Os outros riram, inclusive Mirella e Xavier.
Vendo o quanto Felipe mimava sua esposa, era impossível que a Sra. Costa fosse Serena.
Serena não era digna!
Felipe não só assou pessoalmente, como também levou os espetinhos para o quarto.
Serena provou um e comentou: — Nada mal, nível de mestre!
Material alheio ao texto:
Record driver_inv (dr : driver dev) : Prop := {
  di_idx : frame_idx (dr_cfg dr) = 1;
  di_format : format_ok (dr_format dr);
  di_temp : temp_ok (dr_rx dr);
  di_queue : queue_inv (dr_queue dr)
}.

(** What the environment keeps to: indices are unsigned, at most 32 buffers are
    requested, the allocators and the USB core behave as documented, a mapping
    names one of the 32 buffers. *)
Definition event_ok (dr : driver dev) (ev : event) : Prop :=
  match ev with
  | EvReqbufs vmalloc_32 p => vmalloc_ok vmalloc_32 /\ 0 <= rb_count p <= 32
  | EvQuerybuf b | EvQbuf b | EvDqbuf b => 0 <= vb_index b
  | EvGCtrl stack _ | EvSCtrl stack _ => zlen stack = 2 /\ Forall is_u8 stack
  | EvStreamon pa => pallocs_ok (dr_cfg dr) pa
  | EvMmap _ vma => 0 <= vm_start vma <= vm_end vma /\ vm_end vma < 2 ^ 32
  | EvVmOpen vma | EvVmClose vma =>
      exists i, vm_private_data vma = Some i /\ (i < 32)%nat
  | EvComplete kmalloc urb =>
      kmalloc_ok (dr_vendor dr) kmalloc /\
      Forall (packet_ok (transfer_buffer urb)) (iso_frame_desc urb)
  | _ => True
  end.

(** Reachable states. *)
Inductive reachable (dr0 : driver dev) : driver dev -> Prop :=
  | reach_init : reachable dr0 dr0
  | reach_step dr ev ret r dr' : reachable dr0 dr -> event_ok dr ev ->
      handle ev dr = Some (ret, r, dr') -> reachable dr0 dr'.
End Driver.

(** * Every entry point keeps the invariant *)

(** Changing the number of mappings of a buffer. *)
Lemma use_count_rel i f q q' m a :
  (forall b, buf (f b) = buf b /\ state (f b) = state b) ->
  update_buf i f q = Some q' -> queue_rel q m a -> queue_rel q' m a.
Proof.
  intros Hf Hu Hr. unfold update_buf in Hu. destruct (q_buffer q !! i) as [b|] eqn:Eb; [|done].
  injection Hu as <-. destruct (Hf b) as [Fb Fs].
  split; cbn [set_q_buffer q_mem q_count q_buf_size q_buffer q_mainqueue q_irqqueue]; try apply Hr.
  - rewrite length_insert. apply Hr.
  - intros j Hj. destruct (qr_bufs _ _ _ Hr j Hj) as (bj & Hbj & Hg & Hrole).
    destruct (decide (j = i)) as [->|Hne].
    2:{ exists bj. by rewrite list_lookup_insert_ne. }
    rewrite Eb in Hbj. injection Hbj as <-. exists (f b).
    rewrite list_lookup_insert_eq by (by eapply lookup_lt_Some).
    split; [done|]. split.
    + destruct Hg. split; by rewrite Fb.
    + destruct Hrole as [data ? ? ? ?|? ? ? ?|? ? ?|? ?];
        [eapply (role_ready _ _ _ _ _ data) | eapply role_head | eapply role_fill | eapply role_idle];
        rewrite ?Fb, ?Fs; done.
Qed.

Lemma use_count_inv i f q q' :
  (forall b, buf (f b) = buf b /\ state (f b) = state b) ->
  update_buf i f q = Some q' -> queue_inv q -> queue_inv q'.
Proof.
  intros Hf Hu [Hn|(m & a & Hr)].
  - left. unfold update_buf in Hu. destruct (q_buffer q !! i) as [b|] eqn:Eb; [|done].
    injection Hu as <-. destruct Hn. split; try done. cbn. by rewrite length_insert.
  - right. exists m, a. by eapply use_count_rel.
Qed.

Lemma urbs_rel q q' m a : same_but_urbs q q' -> queue_rel q m a -> queue_rel q' m a.
Proof. intros (us & bs & sz & ->) Hr. split; cbn; apply Hr. Qed.

Lemma urbs_inv q q' : same_but_urbs q q' -> queue_inv q -> queue_inv q'.
Proof.
  intros Hs [Hn|(m & a & Hr)].
  - left. destruct Hs as (us & bs & sz & ->). by destruct Hn.
  - right. exists m, a. by eapply urbs_rel.
Qed.

Lemma mmap_queue ins vma q ret pages vma' q' :
  myuvc_mmap ins vma q = Some (ret, pages, vma', q') ->
  q' = q \/ exists i, update_buf i (fun b => set_use_count (vma_use_count b + 1) b) q = Some q'.
Proof.
  unfold myuvc_mmap, myuvc_vm_open. intros H. peel H.
  case_if_in H; [injection H as <- <- <- <-; by left|]. peel H. destruct r2 as [ret0 pages0].
  case_if_in H; [injection H as <- <- <- <-; by left|]. cbn [vm_private_data mbind option_bind] in H.
  apply bind_Some in H as (q1 & E & H). injection H as <- <- <- <-. eauto.
Qed.

Lemma mmap_inv ins vma q ret pages vma' q' :
  myuvc_mmap ins vma q = Some (ret, pages, vma', q') -> queue_inv q -> queue_inv q'.
Proof.
  intros [->|[i Hu]]%mmap_queue Hq; [done|]. eapply use_count_inv; [|done..]. done.
Qed.

Lemma qbuf_inv v q ret q' : 0 <= vb_index v ->
  myuvc_vidioc_qbuf v q = Some (ret, q') -> queue_inv q -> queue_inv q'.
Proof.
  intros Hv H [Hn|(m & a & Hr)].
  - unfold myuvc_vidioc_qbuf in H. rewrite (qn_count _ Hn) in H. change (u32 0) with 0 in H.
    case_if_in H; [injection H as <- <-; by left|].
    case_if_in H; [injection H as <- <-; by left|]. bool_props. lia.
  - pose proof (qbuf_rel q m a v Hr Hv) as Hq. case_match.
    + destruct Hq as (q1 & E & Hr1). rewrite H in E. injection E as -> ->. right. eauto.
    + rewrite H in Hq. injection Hq as -> ->. right. eauto.
Qed.

Lemma dqbuf_inv v q ret d q' :
  myuvc_vidioc_dqbuf v q = Some (ret, d, q') -> queue_inv q -> queue_inv q'.
Proof.
  intros H [Hn|(m & a & Hr)].
  - unfold myuvc_vidioc_dqbuf in H. by rewrite (qn_main _ Hn) in H.
  - pose proof (dqbuf_rel q m a v Hr) as Hq. destruct (a_dqbuf a) as [[[i frame] a']|].
    + destruct Hq as (d1 & q1 & E & _ & _ & _ & Hr1). rewrite H in E. injection E as -> -> ->.
      right. eauto.
    + rewrite H in Hq. injection Hq as -> -> ->. right. eauto.
Qed.

Lemma complete_inv vendor kmalloc urb rx rx' again :
  kmalloc_ok vendor kmalloc -> Forall (packet_ok (transfer_buffer urb)) (iso_frame_desc urb) ->
  myuvc_video_complete vendor kmalloc urb rx = Some (rx', again) ->
  queue_inv (rx_queue rx) -> temp_ok rx -> queue_inv (rx_queue rx') /\ temp_ok rx'.
Proof.
  intros Hk Hp H Hq Ht. destruct (Z.eqb_spec (urb_status urb) 0) as [Hs|Hs].
  2:{ unfold myuvc_video_complete in H. destruct (Z.eqb_spec (urb_status urb) 0); [done|].
      cbn in H. by injection H as <- <-. }
  destruct Hq as [Hn|(m & a & Hr)].
  - unfold myuvc_video_complete, next_buf in H. rewrite Hs, (qn_irq _ Hn) in H. done.
  - set (s := mk_asm (fid rx) (last_fid rx) a (woken rx)).
    assert (rx_rel rx m s) as Hx by (by split).
    rewrite (complete_decode _ _ _ _ _ _ Hs Hx) in H.
    destruct (decode_packets_rel vendor kmalloc Hk _ _ Hp rx m s Hx) as (repairs & _ & _ & Hd).
    destruct (a_urb _ _ _ _) as [s'|].
    + destruct Hd as (rx1 & m1 & E & Hx1 & _). rewrite E in H. cbn in H. injection H as <- <-.
      split; [right; exists m1, (s_queue s'); apply Hx1 | apply Hx1].
    + by rewrite Hd in H.
Qed.

Lemma try_fmt_size cfg f ret f' : frame_idx cfg = 1 ->
  myuvc_vidioc_try_fmt_vid_cap cfg f = Some (ret, f') ->
  ret < 0 /\ f' = f \/ ret = 0 /\ pix_sizeimage (fmt_pix f') = frame_size_max.
Proof.
  intros Hidx. unfold myuvc_vidioc_try_fmt_vid_cap. rewrite Hidx.
  case_if; [intros [= <- <-]; left; split; [unfold EINVAL; lia|done]|].
  case_if; [intros [= <- <-]; left; split; [unfold EINVAL; lia|done]|].
  cbn. intros [= <- <-]. by right.
Qed.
Felipe ficou um pouco envaidecido. — Sério?
— Este é o melhor espetinho que já comi na vida!
— Então parece que tenho talento para churrasco.
— Se um dia sua empresa falir, você pode recomeçar a vida vendendo espetinhos!
Isso já era um exagero, tão exagerado que, mesmo com a expressão séria de Serena e a forma como ela devorava a comida, Felipe ficou um pouco desconfiado.
Ele pegou um para provar. Estava amargo!
Parecia que tinha queimado um pouco...
— Você não está sentindo o gosto das coisas direito, está? — Felipe pensou um pouco e perguntou.
Serena respondeu com um tom muito sincero: — Mesmo que eu não sinta o gosto, tenho certeza de que está delicioso!
O canto da boca de Felipe tremeu. — Quase acreditei nos seus elogios.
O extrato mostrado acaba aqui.